* WHAT NEEDS TO BE DONE *
Exactly reproduce the data from its first line through the line with "Some (0, bpf_map_value_write", leaving out every line after it.

* EXCERPTED RECORDS *

(** [bf_log] of [log.bpf.c]; the arguments are registers, truncated to the
    types of the parameters, and [req_headers] and [headers] have four bits. *)
Definition bf_log_stub (m : memory) (ctx rule_idx headers l3_proto l4_proto : Z) (w : W) : option (Z * W) :=
  map ← rt_load m 8 ctx RT_log_map;
  match bpf_ringbuf_reserve map w with
  | (None, w) => Some (1, bpf_printk "failed to reserve %d bytes in ringbuf" w)
  | (Some log, w) =>
      let '(ts, w) := bpf_ktime_get_ns w in
      let headers := u8 headers in
      pkt_size ← rt_load m 8 ctx RT_pkt_size;
      l2 ← log_header m ctx headers BF_PKTHDR_LINK (log_l2hdr log);
      l3 ← log_header m ctx headers BF_PKTHDR_INTERNET (log_l3hdr log);
      l4 ← log_header m ctx headers BF_PKTHDR_TRANSPORT (log_l4hdr log);
      Some (0, bpf_ringbuf_submit
        (mk_log ts pkt_size (u32 rule_idx) (bswap16 (u16 l3_proto)) (u8 l4_proto) (headers mod 16)
           (Z.lor (fst l2) (Z.lor (fst l3) (fst l4)) mod 16) (snd l2) (snd l3) (snd l4)) w)
  end.

(** * Counters *)

(** The keys of the map have four bytes: those of [key] that come first. *)
Definition bf_update_counters (m : memory) (ctx map key : Z) (w : W) : option (Z * W) :=
  match bpf_map_lookup_elem map (u32 key) w with
  | None => Some (1, bpf_printk "failed to fetch the rule's counters" w)
  | Some counter =>
      pkt_size ← rt_load m 8 ctx RT_pkt_size;
      Some (0, bpf_map_value_write map (u32 key)
                 (mk_counter (u64 (counter_packets counter + 1)) (u64 (counter_bytes counter + pkt_size))) w)
  end.

(** * Extension headers *)

Definition BF_IPV6_EXT_MAX_CHAIN : nat := 6.

Definition offsetof_nexthdr : Z := 6.
Definition sizeof_ip6hdr : Z := 40.

(** [struct ipv6_opt_hdr]: the next header, and a length. *)
Definition ext_nexthdr (ext : list Z) : Z := default 0 (ext !! 0%nat).
Definition ext_hdrlen (ext : list Z) : Z := default 0 (ext !! 1%nat).

(** The loop of [parse_ipv6_eh.bpf.c], [i] turns before its bound. *)
Fixpoint parse_eh_loop (i : nat) (next_hdr_type : Z) (ctx : Z) (m : memory) (w : W) : option (Z * memory) :=
  match i with
  | O => Some (next_hdr_type, m)
  | S i =>
      off ← rt_load m 4 ctx RT_l4_offset;
      match bpf_dynptr_slice w off 2 with
      | None => Some (0, m)
      | Some ext =>
          if (next_hdr_type =? IPPROTO_HOPOPTS) || (next_hdr_type =? IPPROTO_DSTOPTS) ||
             (next_hdr_type =? IPPROTO_ROUTING) || (next_hdr_type =? IPPROTO_MH)
          then m ← rt_store m 4 ctx RT_l4_offset (u32 (off + (ext_hdrlen ext + 1) * 8));
               parse_eh_loop i (ext_nexthdr ext) ctx m w
          else if next_hdr_type =? IPPROTO_AH
          then m ← rt_store m 4 ctx RT_l4_offset (u32 (off + (ext_hdrlen ext + 2) * 4));
               parse_eh_loop i (ext_nexthdr ext) ctx m w
          else if next_hdr_type =? IPPROTO_FRAGMENT
          then m ← rt_store m 4 ctx RT_l4_offset (u32 (off + (ext_hdrlen ext + 8)));
               parse_eh_loop i (ext_nexthdr ext) ctx m w
          else Some (next_hdr_type, m)
      end
  end.

Definition bf_parse_ipv6_eh (m : memory) (ctx : Z) (w : W) : option (Z * memory) :=
  ip6hdr ← rt_load m 8 ctx RT_l3_hdr;
  next_hdr_type ← load m 1 (ip6hdr + offsetof_nexthdr);
  l3_offset ← rt_load m 4 ctx RT_l3_offset;
  m ← rt_store m 4 ctx RT_l4_offset (u32 (l3_offset + sizeof_ip6hdr));
  parse_eh_loop BF_IPV6_EXT_MAX_CHAIN next_hdr_type ctx m w.

(** The bit of a next header in the mask: [BF_IPV6_EH_*]. *)
Definition eh_flag (next_hdr_type : Z) : Z :=
  Z.lor (Z.shiftl (Z.b2z (next_hdr_type =? IPPROTO_HOPOPTS)) 0)
  (Z.lor (Z.shiftl (Z.b2z (next_hdr_type =? IPPROTO_ROUTING)) 1)
  (Z.lor (Z.shiftl (Z.b2z (next_hdr_type =? IPPROTO_FRAGMENT)) 2)
  (Z.lor (Z.shiftl (Z.b2z (next_hdr_type =? IPPROTO_AH)) 3)
  (Z.lor (Z.shiftl (Z.b2z (next_hdr_type =? IPPROTO_DSTOPTS)) 4)
         (Z.shiftl (Z.b2z (next_hdr_type =? IPPROTO_MH)) 5))))).

(** [EH_AH_*], [EH_FRAG_*] and [EH_COMMON_*]. *)
Definition eh_offset_shift (next_hdr_type : Z) : Z * Z :=
  if next_hdr_type =? IPPROTO_AH then (2, 2)
  else if next_hdr_type =? IPPROTO_FRAGMENT then (8, 0)
  else (1, 3).

Definition is_eh (next_hdr_type : Z) : bool :=
  (next_hdr_type =? IPPROTO_HOPOPTS) || (next_hdr_type =? IPPROTO_ROUTING) ||
  (next_hdr_type =? IPPROTO_DSTOPTS) || (next_hdr_type =? IPPROTO_FRAGMENT) ||
  (next_hdr_type =? IPPROTO_AH) || (next_hdr_type =? IPPROTO_MH).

* YOUR RESPONSE *
(** [bf_log] of [log.bpf.c]; the arguments are registers, truncated to the
    types of the parameters, and [req_headers] and [headers] have four bits. *)
Definition bf_log_stub (m : memory) (ctx rule_idx headers l3_proto l4_proto : Z) (w : W) : option (Z * W) :=
  map ← rt_load m 8 ctx RT_log_map;
  match bpf_ringbuf_reserve map w with
  | (None, w) => Some (1, bpf_printk "failed to reserve %d bytes in ringbuf" w)
  | (Some log, w) =>
      let '(ts, w) := bpf_ktime_get_ns w in
      let headers := u8 headers in
      pkt_size ← rt_load m 8 ctx RT_pkt_size;
      l2 ← log_header m ctx headers BF_PKTHDR_LINK (log_l2hdr log);
      l3 ← log_header m ctx headers BF_PKTHDR_INTERNET (log_l3hdr log);
      l4 ← log_header m ctx headers BF_PKTHDR_TRANSPORT (log_l4hdr log);
      Some (0, bpf_ringbuf_submit
        (mk_log ts pkt_size (u32 rule_idx) (bswap16 (u16 l3_proto)) (u8 l4_proto) (headers mod 16)
           (Z.lor (fst l2) (Z.lor (fst l3) (fst l4)) mod 16) (snd l2) (snd l3) (snd l4)) w)
  end.

(** * Counters *)

(** The keys of the map have four bytes: those of [key] that come first. *)
Definition bf_update_counters (m : memory) (ctx map key : Z) (w : W) : option (Z * W) :=
  match bpf_map_lookup_elem map (u32 key) w with
  | None => Some (1, bpf_printk "failed to fetch the rule's counters" w)
  | Some counter =>
      pkt_size ← rt_load m 8 ctx RT_pkt_size;
      Some (0, bpf_map_value_write map (u32 key)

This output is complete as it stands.